By Robert Samuelson at Real Clear Markets
On any given day, you can expect news of major corporate mergers. Last week, we had decisions from FedEx to buy the Dutch delivery company TNT for $4.8 billion and from Royal Dutch Shell to acquire the BG Group, a British natural gas company, for $70 billion. Mergers and acquisitions have become a staple of modern capitalism. In 2014, worldwide M&A totaled $3.5 trillion, up 47 percent from the year before, reports Thomson Reuters.
Now, there are many motives for mergers: to minimize competition; to reduce costs by eliminating overlapping operations; to acquire a hot product or technology (which can be peddled on existing sales platforms); to enter new geographic markets; or to get bigger. Some M&A deals make sound business sense; others suggest managerial empire-building.
But a larger issue transcends individual deals. The popularity of M&A actually involves economic weakness. Unable to expand internally - by creating products or entering new markets - companies rely on M&A for growth. However, what works for the firm may work less well for society. Although buying another company may enhance the acquiring firm's innovation, it doesn't add much to society's. And society's capacity to innovate is crucial. It generates the wealth needed to raise incomes and dampen social conflicts.
This is important. In the wake of the "Great Recession," economists have reduced forecasts of future economic growth. Even before the financial crisis, an aging society was expected to lower growth. Relatively speaking, there will be more retirees and fewer workers. But the recent reductions in forecast growth imply a dimmer outlook for innovation, as measured by labor productivity (output per hour worked). Weaker productivity growth in turn means weaker wage and income growth.
Unfortunately, productivity's performance since the Great Recession has been abysmal. From 2009 to 2014, it has averaged a meager 0.9 percent annually, according to the Bureau of Labor Statistics. That's less than half the average growth of 2 percent since the late 1940s and one-third of the 3 percent rate of the first two decades after World War II. These differences have huge implications for wages and incomes. At 3 percent, incomes double in about 25 years; at 2 percent, about 35 years; at 1 percent, around 70 years.
It's tempting to blame the productivity slowdown on the Great Recession, reflecting depressed business investment and long-term unemployment. But research by economist John Fernald of the San Francisco Fed finds that the slowdown started before the slump.
In truth, productivity has long baffled economists. The reason is that productivity, a seemingly wonky concept, really reflects a society's basic character. It is affected by almost everything, including but not limited to worker skills, management, technology, government policies and regulations, work ethic, schools, public attitudes toward risk-taking and wealth. With so much in play, mistakes are easy.
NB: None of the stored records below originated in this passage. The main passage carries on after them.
(** * StartCop: the upload dropzone, the report page and the scoring core

    A shallow embedding of the parts of the StartCop front end that carry
    logic ([file-dropzone.tsx], the [ReportPage] component) and of the
    chunking, scoring and review contracts of the evaluation core. *)

From Stdlib Require Import ZArith QArith Qabs Lqa Ascii String.
From stdpp Require Import gmap strings list fin_maps pretty.
From Equations Require Import Equations.

#[local] Open Scope string_scope.
#[local] Open Scope list_scope.
#[local] Open Scope Z_scope.

(** The three severities the repository uses for a gap
    (['high' | 'medium' | 'low'] in the report page). *)
Inductive RiskLevel := low | medium | high.

#[global] Instance RiskLevel_eq_dec : EqDecision RiskLevel.
Proof. solve_decision. Defined.

(** ** The file dropzone ([components/ui/file-dropzone.tsx]) *)
Module Dropzone.

(** The fields of a DOM [File] that the component reads. *)
Record File := mkFile {
  name : string;
  type : string;
  size : Z
}.

Inductive Status := st_pending | st_uploading | st_success | st_error.

#[global] Instance Status_eq_dec : EqDecision Status.
Proof. solve_decision. Defined.

(** [interface UploadedFile]; the optional fields are options. *)
Record UploadedFile := mkUploaded {
  uf_file : File;
  uf_id : string;
  uf_progress : option Z;
  uf_status : option Status;
  uf_error : option string
}.

(** What the drop library hands to [onDrop] for a refused file:
    [rejected.file] and [rejected.errors], each error with a [code] and a
    [message]. *)
Record FileError := mkError {
  code : string;
  message : string
}.

Record FileRejection := mkRejection {
  rej_file : File;
  errors : list FileError
}.

(** [FileDropzoneProps], without the callback and the styling. [accept] is
    the table of MIME types and their extensions; [maxSize] is in MB. *)
Record Props := mkProps {
  maxFiles : Z;
  maxSize : Z;
  accept : list (string * list string);
  disabled : bool
}.

Definition default_accept : list (string * list string) :=
  [ ("application/pdf", [".pdf"]);
    ("application/vnd.openxmlformats-officedocument.wordprocessingml.document",
     [".docx"]) ].

Definition default_props : Props :=
  {| maxFiles := 10; maxSize := 25; accept := default_accept; disabled := false |}.

(** [const maxSizeBytes = maxSize * 1024 * 1024] *)
Definition maxSizeBytes (p : Props) : Z := maxSize p * 1024 * 1024.

(** The message shown for one library error: the two codes the component
    knows get its own wording, any other code keeps the library's message. *)
Definition errorText (p : Props) (e : FileError) : string :=
  if String.eqb (code e) "file-too-large" then
    "Each file must be ≤ " +:+ pretty (maxSize p) +:+ " MB."
  else if String.eqb (code e) "file-invalid-type" then
    "Only PDF or DOCX are supported."
  else message e.

(** [`${file.name}-${Date.now()}`]; [now] is the clock's reading. *)
Definition fileId (f : File) (now : Z) : string :=
  name f +:+ "-" +:+ pretty now.

(** The entry built for a rejected file; [error: errors[0]] is [None] when
    the library gave no error at all. *)
Definition rejectedWithError (p : Props) (now : Z) (r : FileRejection)
    : UploadedFile :=
  {| uf_file := rej_file r;
     uf_id := fileId (rej_file r) now;
     uf_progress := None;
     uf_status := Some st_error;
     uf_error := head (errorText p <$> errors r) |}.

(** The entry built for an accepted file. *)
Definition newFile (now : Z) (f : File) : UploadedFile :=
  {| uf_file := f;
     uf_id := fileId f now;
     uf_progress := Some 0;
     uf_status := Some st_pending;
     uf_error := None |}.

(** [onDrop(acceptedFiles, rejectedFiles)]. [files] is the list the
    component was rendered with and [clock i] what [Date.now()] returns for
    the [i]-th mapped element. The result is the argument of the one call of
    [onFilesChange], or [None] when the handler returns without calling it. *)
Definition onDrop (p : Props) (files : list UploadedFile) (clock : nat → Z)
    (acceptedFiles : list File) (rejectedFiles : list FileRejection)
    : option (list UploadedFile) :=
  if bool_decide (0 < length rejectedFiles)%nat then
    Some (files ++ imap (λ i r, rejectedWithError p (clock i) r) rejectedFiles)
  else if bool_decide (maxFiles p < Z.of_nat (length files) + Z.of_nat (length acceptedFiles)) then
    None
  else
    Some (files ++ imap (λ i f, newFile (clock i) f) acceptedFiles).

(** The parent ([NewApplication]) passes [setFiles] as [onFilesChange]: the
    list after the handler ran. *)
Definition filesAfter (files : list UploadedFile)
    (r : option (list UploadedFile)) : list UploadedFile :=
  default files r.

(** *** The drop library

    [useDropzone] comes from react-dropzone, which is outside the
    repository. What follows is its documented treatment of a drop for the
    options the component passes ([accept], [maxSize: maxSizeBytes],
    [maxFiles: maxFiles - files.length], [disabled], and the defaults
    [multiple = true], [minSize = 0]). The test of a file against the
    [accept] table is left as a parameter [accepts]. *)
Section Library.

Variable accepts : list (string * list string) → File → bool.

Definition invalidType : FileError :=
  {| code := "file-invalid-type"; message := "File type is not accepted" |}.
Definition tooLarge : FileError :=
  {| code := "file-too-large"; message := "File is too large" |}.
Definition tooMany : FileError :=
  {| code := "too-many-files"; message := "Too many files" |}.

Definition typeOk (p : Props) (f : File) : bool := accepts (accept p) f.
Definition sizeOk (p : Props) (f : File) : bool :=
  bool_decide (size f ≤ maxSizeBytes p).
Definition fileOk (p : Props) (f : File) : bool := typeOk p f && sizeOk p f.
(** The node that the names [ds] lead down to from [n], through entries
    that are directories themselves, not symbolic links. *)
Fixpoint reach (n : OS.node) (ds : list string) : option OS.node :=
  match ds with
  | [] => Some n
  | d :: ds' =>
      match n with
      | OS.Dir es =>
          match OS.assoc d es with
          | Some c => if OS.is_dir_node c then reach c ds' else None
          | None => None
          end
      | _ => None
      end
  end.

(** The path of an [openapi.json] entry found by descending [ds] from
    the directory [endpoints]. *)
Definition spec_path (ds : list string) : string :=
  Pathlib.str ("endpoints" :: ds ++ ["openapi.json"]).

(** The directories a walk from [parent_path] visits when nothing
    fails: the directory itself, then every entry that is a directory
    and no symbolic link, with what lies below it, depth first. *)
Fixpoint directories (parent_path : Pathlib.Path) (n : OS.node)
  : list (Pathlib.Path * OS.node) :=
  (parent_path, n) ::
  match n with
  | OS.Dir entries =>
      flat_map
        (fun entry =>
           if OS.is_dir_node (snd entry)
           then directories
                  (Pathlib.make_child_relpath parent_path (fst entry))
                  (snd entry)
           else [])
        entries
  | _ => []
  end.
Lemma Legacy_ListenAndServeNamedHTTP_run `{NetLib} {W : Type}
    (h : Handler W) (w : W) (self : Legacy.ServiceExporter)
    (servicename addr : string) (handler : HTTPHandler) :
  run h (Legacy.ListenAndServeNamedHTTP self servicename addr handler) w =
  let r0 := run h (Legacy.NewExportedPort self "tcp" addr servicename) w in
  match got_error (value r0), got_listener (value r0) with
  | None, Some l0 =>
      let a := h (http_Serve l0 handler) (world r0) in
      mkRun (fst a, receiver (value r0)) (snd a)
            (calls r0 ++ [http_Serve l0 handler])%list
  | err, _ => mkRun (err, receiver (value r0)) (world r0) (calls r0)
  end.
Proof.
  unfold Legacy.ListenAndServeNamedHTTP, mbind, Prog_bind.
  rewrite run_bind. cbn zeta.
  destruct (run h _ w) as [[[l err] e1] w1 cs].
  unfold got_error, got_listener, receiver. cbn [value world calls fst snd].
  destruct err, l; cbn; rewrite ?app_nil_r; try done.
  by destruct (h _ w1).
Qed.

(** X3. The lease-keyed [ListenAndServeNamedHTTP] exports on network
    ["tcp"] and then serves.  When the export returns no listener it returns
    the export's error, which is not nil, and never calls [http.Serve].
    When the export returns a listener it calls [http.Serve] once, on that
    very listener with the handler given, after the calls of the export, and
    returns what [http.Serve] returns.  In both cases the exporter is left
    as the export left it, and no delete is issued: the registration
    outlives the serving. *)
Theorem Leased_ListenAndServeNamedHTTP_serves_export `{NetLib} {W : Type}
    (h : Handler W) (w : W) (e : Leased.ServiceExporter) (ctx : Context)
    (servicename addr : string) (handler : HTTPHandler) :
  let r0 := run h (Leased.NewExportedPort e ctx "tcp" addr servicename) w in
  let r := run h (Leased.ListenAndServeNamedHTTP e ctx servicename addr
                    handler) w in
  snd (value r) = receiver (value r0) /\
  omap delete_key (calls r) = [] /\
  match got_listener (value r0) with
  | None =>
      calls r = calls r0 /\ world r = world r0 /\
      fst (value r) = got_error (value r0) /\ is_Some (fst (value r))
  | Some l =>
      calls r = (calls r0 ++ [http_Serve l handler])%list /\
      fst (value r) = fst (h (http_Serve l handler) (world r0)) /\
      world r = snd (h (http_Serve l handler) (world r0))
  end.
Proof.
  cbn zeta. rewrite Leased_ListenAndServeNamedHTTP_run. cbn zeta.
  destruct (Leased_NewExportedPort_outcome h w e ctx "tcp" addr servicename)
    as [Hdel Hout].
  cbn zeta in Hdel, Hout.
  set (r0 := run h _ w) in *.
  destruct (got_listener (value r0)) as [l |].
  - rewrite Hout. cbn [value world calls fst snd].
    by rewrite omap_app, Hdel.
  - destruct Hout as [err ->]. cbn [value world calls fst snd].
    repeat split; eauto.
Qed.

(** X4. The go-etcd [ListenAndServeNamedHTTP] behaves in the same way over
    the go-etcd [NewExportedPort]. *)
Theorem Legacy_ListenAndServeNamedHTTP_serves_export `{NetLib} {W : Type}
    (h : Handler W) (w : W) (self : Legacy.ServiceExporter)
    (servicename addr : string) (handler : HTTPHandler) :
  let r0 := run h (Legacy.NewExportedPort self "tcp" addr servicename) w in
  let r := run h (Legacy.ListenAndServeNamedHTTP self servicename addr
                    handler) w in
  snd (value r) = receiver (value r0) /\
  omap delete_key (calls r) = [] /\
  match got_listener (value r0) with
  | None =>
      calls r = calls r0 /\ world r = world r0 /\
      fst (value r) = got_error (value r0) /\ is_Some (fst (value r))
  | Some l =>
      calls r = (calls r0 ++ [http_Serve l handler])%list /\
      fst (value r) = fst (h (http_Serve l handler) (world r0)) /\
      world r = snd (h (http_Serve l handler) (world r0))
  end.
Proof.
  cbn zeta. rewrite Legacy_ListenAndServeNamedHTTP_run. cbn zeta.
  destruct (Legacy_NewExportedPort_outcome h w self "tcp" addr servicename)
    as [Hdel Hout].
  cbn zeta in Hdel, Hout.
  set (r0 := run h _ w) in *.
  destruct (got_listener (value r0)) as [l |].
  - rewrite Hout. cbn [value world calls fst snd].
    by rewrite omap_app, Hdel.
  - destruct Hout as [err ->]. cbn [value world calls fst snd].
    repeat split; eauto.
Qed.

(** ** Initialization *)

(** X5. The calls of [initLease], in order.  It asks for the lease under
    the caller's context; only if that is granted does it ask for the
    keepalive stream, under the background context and for the lease just
    granted, in the world the grant left; only if that is set up does it
    start the goroutine, on the very channel [KeepAlive] answered with,
    which is the channel it has stored in the exporter, next to the
    identifier of the granted lease.  After a refused grant it returns the
    grant's error and the exporter is untouched; after a refused keepalive
    it returns the keepalive's error, its channel field has been
    overwritten with the channel [KeepAlive] returned with the error, and
    its lease identifier has not been set.  In no case are the connection
    and the last published path changed. *)
Theorem initLease_protocol {W : Type} (h : Handler W) (w : W)
    (e : Leased.ServiceExporter) (ctx : Context) (ttl : Z) :
  let r := run h (Leased.initLease e ctx ttl) w in
  let e' := snd (value r) in
  let grant := Client_Grant (Leased.conn e) ctx ttl in
  let keep (lease : LeaseGrantResponse) :=
    Client_KeepAlive (Leased.conn e) Background (ID lease) in
  Leased.conn e' = Leased.conn e /\ Leased.path e' = Leased.path e /\
  match fst (value r) with
  | None =>
      exists lease ch,
        fst (h grant w) = Ok lease /\
        fst (h (keep lease) (snd (h grant w))) = (ch, None) /\
        calls r = [grant; keep lease; go_consumeKeepaliveResponses ch] /\
        e' = Leased.set_leaseID (Leased.set_keepaliveResponses e ch)
               (ID lease) /\
        world r =
          snd (h (go_consumeKeepaliveResponses ch)
                 (snd (h (keep lease) (snd (h grant w)))))
  | Some err =>
      (fst (h grant w) = Fail err /\ calls r = [grant] /\ e' = e /\
       world r = snd (h grant w)) \/
      (exists lease ch,
         fst (h grant w) = Ok lease /\
         fst (h (keep lease) (snd (h grant w))) = (ch, Some err) /\
         calls r = [grant; keep lease] /\
         e' = Leased.set_keepaliveResponses e ch /\
         world r = snd (h (keep lease) (snd (h grant w))))
  end.
Proof.
  cbn zeta. rewrite Leased_initLease_run. cbn zeta.
  answer h. destruct x as [lease | err]; cbn.
  2:{ split; [done | split; [done |]]. by left. }
  answer h. destruct x as [ch [err |]]; cbn.
  - split; [done | split; [done |]]. right. exists lease, ch.
    rewrite E0. done.
  - split; [done | split; [done |]]. exists lease, ch.
    rewrite E0. cbn. done.
Qed.
(** * Presence synchronisation and prediction/interpolation engine

    A shallow embedding of the virtual-room component (the [VirtualRoom]
    React component with its [onMsg] reconciliation handler and its [step]
    simulation tick) and of the adaptive realtime channel
    ([supabaseChannel], [broadcastChannel], [localStorageChannel]).

    JavaScript numbers are modelled as real numbers: [Math.exp], [Math.pow],
    [Math.hypot], [Math.abs], [Math.min] and [Math.max] are the functions of
    the real-number library, without rounding, NaN or infinities.  A
    [Map] used as a dictionary is a finite map with string keys.  A plain
    object used as a dictionary is the finite map of its own properties,
    read through its prototype chain: a key that is not an own property
    still finds what [Object.prototype] has under that name. *)

From Stdlib Require Import Reals Lra Lia ZArith.
From Stdlib Require Import Zfloor.
From stdpp Require Import gmap strings list fin_maps.

Local Open Scope R_scope.

(** ** Numbers *)

#[global] Instance Rlt_decision : RelDecision Rlt := Rlt_dec.
#[global] Instance Rle_decision : RelDecision Rle := Rle_dec.
#[global] Instance Req_decision : EqDecision R := Req_dec_T.

(** [a > b], [a >= b], [a < b] and [a !== b] as the booleans the source
    branches on. *)
Definition gtb (a b : R) : bool := bool_decide (b < a).
Definition geb (a b : R) : bool := bool_decide (b <= a).
Definition ltb (a b : R) : bool := bool_decide (a < b).
Definition neqb (a b : R) : bool := negb (bool_decide (a = b)).

(** [Math.round]: the integer nearest to [v], halves rounded up. *)
Definition Math_round (v : R) : R := IZR (Zfloor (v + / 2)).

(** [Math.hypot] of two arguments. *)
Definition Math_hypot (a b : R) : R := sqrt (a * a + b * b).

(** ** Constants of the room *)

Definition TILE : R := 64.
Definition WORLD_W : R := 16.
Definition WORLD_H : R := 10.
Definition BASE_SPEED : R := 180.
Definition ACCEL : R := 8.
Definition DECEL : R := 10.
Definition SEND_RATE_MS : R := 60.
Definition VOICE_RATE_MS : R := 140.
Definition LERP_REMOTE : R := 12.

(** ** Data model *)

Inductive Dir := DirUp | DirDown | DirLeft | DirRight.

#[global] Instance Dir_eq_dec : EqDecision Dir.
Proof. solve_decision. Defined.

(** A point or a velocity: the [{ x, y }] objects of the source. *)
Record Vec2 := mkVec2 { vx : R; vy : R }.

Record AvatarProfile := mkProfile {
  name : string;
  color : string;
  accessory : option string
}.

(** The optional fields [micEnabled?] and [speakingLevel?] are [None] when
    the property is missing from the object. *)
Record Participant := mkParticipant {
  p_id : string;
  p_profile : AvatarProfile;
  p_x : R;
  p_y : R;
  p_dir : Dir;
  p_camEnabled : bool;
  p_micEnabled : option bool;
  p_speakingLevel : option R;
  p_lastSeen : R
}.

(** Values of the free-form [state] record of a world object. *)
Inductive JsVal := JBool (b : bool) | JNum (r : R) | JStr (s : string).

Inductive ObjType := Lamp | Rug | Board.

Record WorldObject := mkObject {
  o_id : string;
  o_type : ObjType;
  o_x : R;
  o_y : R;
  o_w : R;
  o_h : R;
  o_interactive : bool;
  o_state : option (gmap string JsVal)
}.

Record ChatEntry := mkChat {
  c_id : string;
  c_name : string;
  c_text : string;
  c_ts : R
}.

(** The payload of [join] and of [state]: a participant snapshot.  The
    receiver spreads it and overwrites [lastSeen], so the snapshot carries
    every field but that one. *)
Record Snapshot := mkSnapshot {
  s_id : string;
  s_profile : AvatarProfile;
  s_x : R;
  s_y : R;
  s_dir : Dir;
  s_camEnabled : bool;
  s_micEnabled : option bool;
  s_speakingLevel : option R
}.

(** The tagged union [BroadcastMessage]. *)
Inductive BroadcastMessage :=
| MsgJoin (p : Snapshot)
| MsgLeave (id : string)
| MsgMove (id : string) (x y : R) (dir : Dir)
| MsgChat (c : ChatEntry)
| MsgState (p : Snapshot)
| MsgAvatar (id : string) (profile : AvatarProfile) (camEnabled micEnabled : bool)
| MsgVoice (id : string) (level : R) (micEnabled : bool)
| MsgObject (id : string) (state : gmap string JsVal).

(** ** Pure helpers at the end of the component file *)

Definition clamp (v min max : R) : R := Rmax min (Rmin max v).

Definition lerp (a b t : R) : R := a + (b - a) * t.

Definition smoothApproach (current target gain dt : R) : R :=
  let t := 1 - exp (- gain * dt) in
  current + (target - current) * t.

Definition getDirFromVel (vel : Vec2) : Dir :=
  let ax := Rabs (vx vel) in
  let ay := Rabs (vy vel) in
  if gtb ax ay then (if geb (vx vel) 0 then DirRight else DirLeft)
  else if gtb ay 0 then (if geb (vy vel) 0 then DirDown else DirUp)
  else DirDown.

Definition hasKey (keys : gset string) (k : string) : bool :=
  bool_decide (k ∈ keys).

Definition getDesiredVelocity (dt : R) (pos : Vec2) (keys : gset string)
    (target : option Vec2) : Vec2 :=
  let up := hasKey keys "arrowup" || hasKey keys "w" in
  let down := hasKey keys "arrowdown" || hasKey keys "s" in
  let left := hasKey keys "arrowleft" || hasKey keys "a" in
  let right := hasKey keys "arrowright" || hasKey keys "d" in
  let vy1 := if up then 0 - 1 else 0 in
  let vy2 := if down then vy1 + 1 else vy1 in
  let vx1 := if left then 0 - 1 else 0 in
  let vx2 := if right then vx1 + 1 else vx1 in
  if neqb vx2 0 || neqb vy2 0 then
    let h := Math_hypot vx2 vy2 in
    let mag := if neqb h 0 then h else 1 in
    mkVec2 ((vx2 / mag) * BASE_SPEED) ((vy2 / mag) * BASE_SPEED)
  else
    match target with
    | Some tg =>
        let dx := vx tg - vx pos in
        let dy := vy tg - vy pos in
        let dist := Math_hypot dx dy in
        if gtb dist 1 then
          mkVec2 ((dx / dist) * BASE_SPEED) ((dy / dist) * BASE_SPEED)
        else mkVec2 0 0
    | None => mkVec2 0 0
    end.

(** ** State of the component

    [Store] holds what the message handler mutates: [participantsRef],
    [displayPosRef], [objectsRef], [staticDirtyRef] and the chat log.
    [Sim] holds the refs of the local simulation, and [Loop] the variables
    closed over by [step].  [Env] is what the handler and the tick close
    over from the current render. *)

(** An entry written by the known-id path of the [avatar] branch on top of
    something that is not a participant: [profile], [camEnabled],
    [micEnabled] and [lastSeen], and no [id], [x], [y] or [dir]. *)
Record BareEntry := mkBare {
  b_profile : AvatarProfile;
  b_camEnabled : bool;
  b_micEnabled : bool;
  b_lastSeen : R
}.
Lemma Split_app_sep (a b : gostring) (sep : byte) :
  ~ In sep a -> strings.Split (a ++ sep :: b) sep = a :: strings.Split b sep.
Proof.
  induction a as [|c a IH]; simpl; intros Hin.
  - rewrite byte_eqb_refl. reflexivity.
  - destruct (byte_eqb c sep) eqn:E.
    + apply byte_eqb_eq in E. tauto.
    + rewrite IH by tauto. reflexivity.
Qed.

(** ** Decimal printing and scanning *)

Lemma digit_char_val (d : Z) : 0 <= d < 10 -> byte_to_Z (fmt.digit_char d) = 48 + d.
Proof.
  intros Hd. unfold fmt.digit_char. rewrite byte_to_of_Z.
  apply Z.mod_small. lia.
Qed.

Lemma digit_char_is_digit (d : Z) :
  0 <= d < 10 -> fmt.is_digit (fmt.digit_char d) = true.
Proof.
  intros Hd. unfold fmt.is_digit. rewrite digit_char_val by assumption.
  apply andb_true_iff. split; apply Z.leb_le; lia.
Qed.

Lemma decimal_value_snoc (ds : gostring) (c : byte) :
  fmt.decimal_value (ds ++ [c])
  = fmt.decimal_value ds * 10 + (byte_to_Z c - 48).
Proof.
  unfold fmt.decimal_value. rewrite fold_left_app. reflexivity.
Qed.

Lemma fmtDigits_S (n : nat) (u : Z) (acc : gostring) :
  fmt.fmtDigits (S n) u acc
  = if 10 <=? u
    then fmt.fmtDigits n (u / 10) (fmt.digit_char (u - u / 10 * 10) :: acc)
    else fmt.digit_char u :: acc.
Proof. reflexivity. Qed.

(** The digit loop writes, in front of what is already in the buffer, a
    non-empty string of digits whose value is the number printed. *)
Lemma fmtDigits_spec (n : nat) :
  forall u acc, 0 <= u < 2 ^ Z.of_nat (S n) ->
  exists ds, fmt.fmtDigits (S n) u acc = ds ++ acc
             /\ ds <> []
             /\ forallb fmt.is_digit ds = true
             /\ fmt.decimal_value ds = u.
Proof.
  induction n as [|n IH]; intros u acc Hu.
  - change (2 ^ Z.of_nat 1) with 2 in Hu.
    simpl. destruct (Z.leb_spec 10 u) as [H10|H10]; [lia|].
    exists [fmt.digit_char u]. repeat split.
    + discriminate.
    + simpl. rewrite digit_char_is_digit by lia. reflexivity.
    + unfold fmt.decimal_value. simpl. rewrite digit_char_val by lia. lia.
  - rewrite fmtDigits_S.
    destruct (Z.leb_spec 10 u) as [H10|H10].
    + assert (Hnext : 0 <= u / 10 < 2 ^ Z.of_nat (S n)).
      { split; [apply Z.div_pos; lia|].
        apply Z.div_lt_upper_bound; [lia|].
        replace (Z.of_nat (S (S n))) with (Z.of_nat (S n) + 1) in Hu by lia.
        rewrite Z.pow_add_r in Hu by lia.
        change (2 ^ 1) with 2 in Hu. lia. }
      destruct (IH (u / 10) (fmt.digit_char (u - u / 10 * 10) :: acc) Hnext)
        as (ds & Heq & Hne & Hdig & Hval).
      exists (ds ++ [fmt.digit_char (u - u / 10 * 10)]).
      pose proof (Z.div_mod u 10 ltac:(lia)) as Hdm.
      pose proof (Z.mod_pos_bound u 10 ltac:(lia)) as Hmb.
      assert (Hlast : 0 <= u - u / 10 * 10 < 10) by lia.
      repeat split.
      * rewrite Heq, <- app_assoc. reflexivity.
      * destruct ds; discriminate.
      * rewrite forallb_app, Hdig. simpl.
        rewrite digit_char_is_digit by assumption. reflexivity.
      * rewrite decimal_value_snoc, Hval, digit_char_val by assumption. lia.
    + exists [fmt.digit_char u]. repeat split.
      * discriminate.
      * simpl. rewrite digit_char_is_digit by lia. reflexivity.
      * unfold fmt.decimal_value. simpl. rewrite digit_char_val by lia. lia.
Qed.
(** * TeraFetch: segmented download engine, resume metadata and rate limiter

    A shallow embedding of the core of the TeraFetch downloader (Go) and the
    properties of its segment planner, worker pool, download coordinator,
    resume metadata store, HTTP retry loop, token-bucket limiter,
    application configuration and error taxonomy.

    Conventions.
    - Go's [int64] and [int] (64-bit) are integers in [Z]; every arithmetic
      operation of the source is followed by its two's-complement wrap-around
      [wrap64].  Division is Go's truncating division, [Z.quot].
    - Go's [float64] is the primitive binary64 float; conversions between
      integers and floats are written out ([float64_of_int],
      [int64_of_float64]).
    - A Go pointer that may be [nil] is an [option].
    - A Go [error] is a value of type [error]; [None] stands for [nil].
    - A Go [string] is a sequence of bytes, a [string] here with one
      character per byte; it need not be well-formed UTF-8. *)

From Stdlib Require Import ZArith List Bool Lia String Ascii DecimalString.
From Stdlib Require Import PrimFloat.
From Stdlib Require FloatOps SpecFloat FloatAxioms.
From stdpp Require Import base option list strings gmap.
Import ListNotations.

Local Open Scope string_scope.
Local Open Scope list_scope.
Local Open Scope Z_scope.

(** * Part I: the program *)

(** ** Machine integers *)

Definition min_int64 : Z := - 2 ^ 63.
Definition max_int64 : Z := 2 ^ 63 - 1.

Definition wrap64 (z : Z) : Z := (z + 2 ^ 63) mod 2 ^ 64 - 2 ^ 63.

Definition in_int64 (z : Z) : Prop := min_int64 <= z <= max_int64.

Definition add64 (a b : Z) : Z := wrap64 (a + b).
Definition sub64 (a b : Z) : Z := wrap64 (a - b).
Definition mul64 (a b : Z) : Z := wrap64 (a * b).
Definition quot64 (a b : Z) : Z := wrap64 (Z.quot a b).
But whatever the sources of productivity, they operate primarily through the private sector. If companies are hidebound, productivity will suffer. Here's where popular perceptions may clash with discomforting (but invisible) realities. In our mind's eye, the economy is swarming with entrepreneurs. Competition is intense. Old-line firms adapt, or die. Just the opposite may be happening: Evidence suggests that entrepreneurship is in decline and that U.S. firms are becoming older, more entrenched and less dynamic.
In several studies, economists Robert Litan and Ian Hathaway of the Brookings Institution found that start-ups (firms less than a year old) had fallen from 15 percent of all businesses in 1978 to 8 percent in 2011. Meanwhile, older firms (16 years or more) had jumped from 23 percent of businesses in 1992 to 34 percent in 2011. Their share of jobs was even higher, almost three-quarters of all workers.
What emerges is a portrait of business that, though strikingly at odds with conventional wisdom, is consistent with poor productivity growth. American capitalism is middle-aged. Older firms, conditioned by success, are more rigid. They're invested, financially and psychologically, in existing markets and production patterns. They can adapt and innovate, but it's hard. The M&A surge is one way older firms strive to overcome internal stagnation.
What's worrisome is not the success of the middle-aged businesses; it's the weakness of young firms and the apparent erosion of entrepreneurship. As other research has shown, start-ups ultimately account for a disproportionately high share of new job creation and innovation. The vigor of these new firms is essential for the economy to revitalize itself.
We don't know what explains their slide, though the sheer mass of government regulations is one candidate. Older firms have the lawyers and administrators to cope with the red-tape deluge; many small new firms drown. But that's just a conjecture illuminating the larger question. If the economy discriminates against young firms, we will all be paying the price for many years.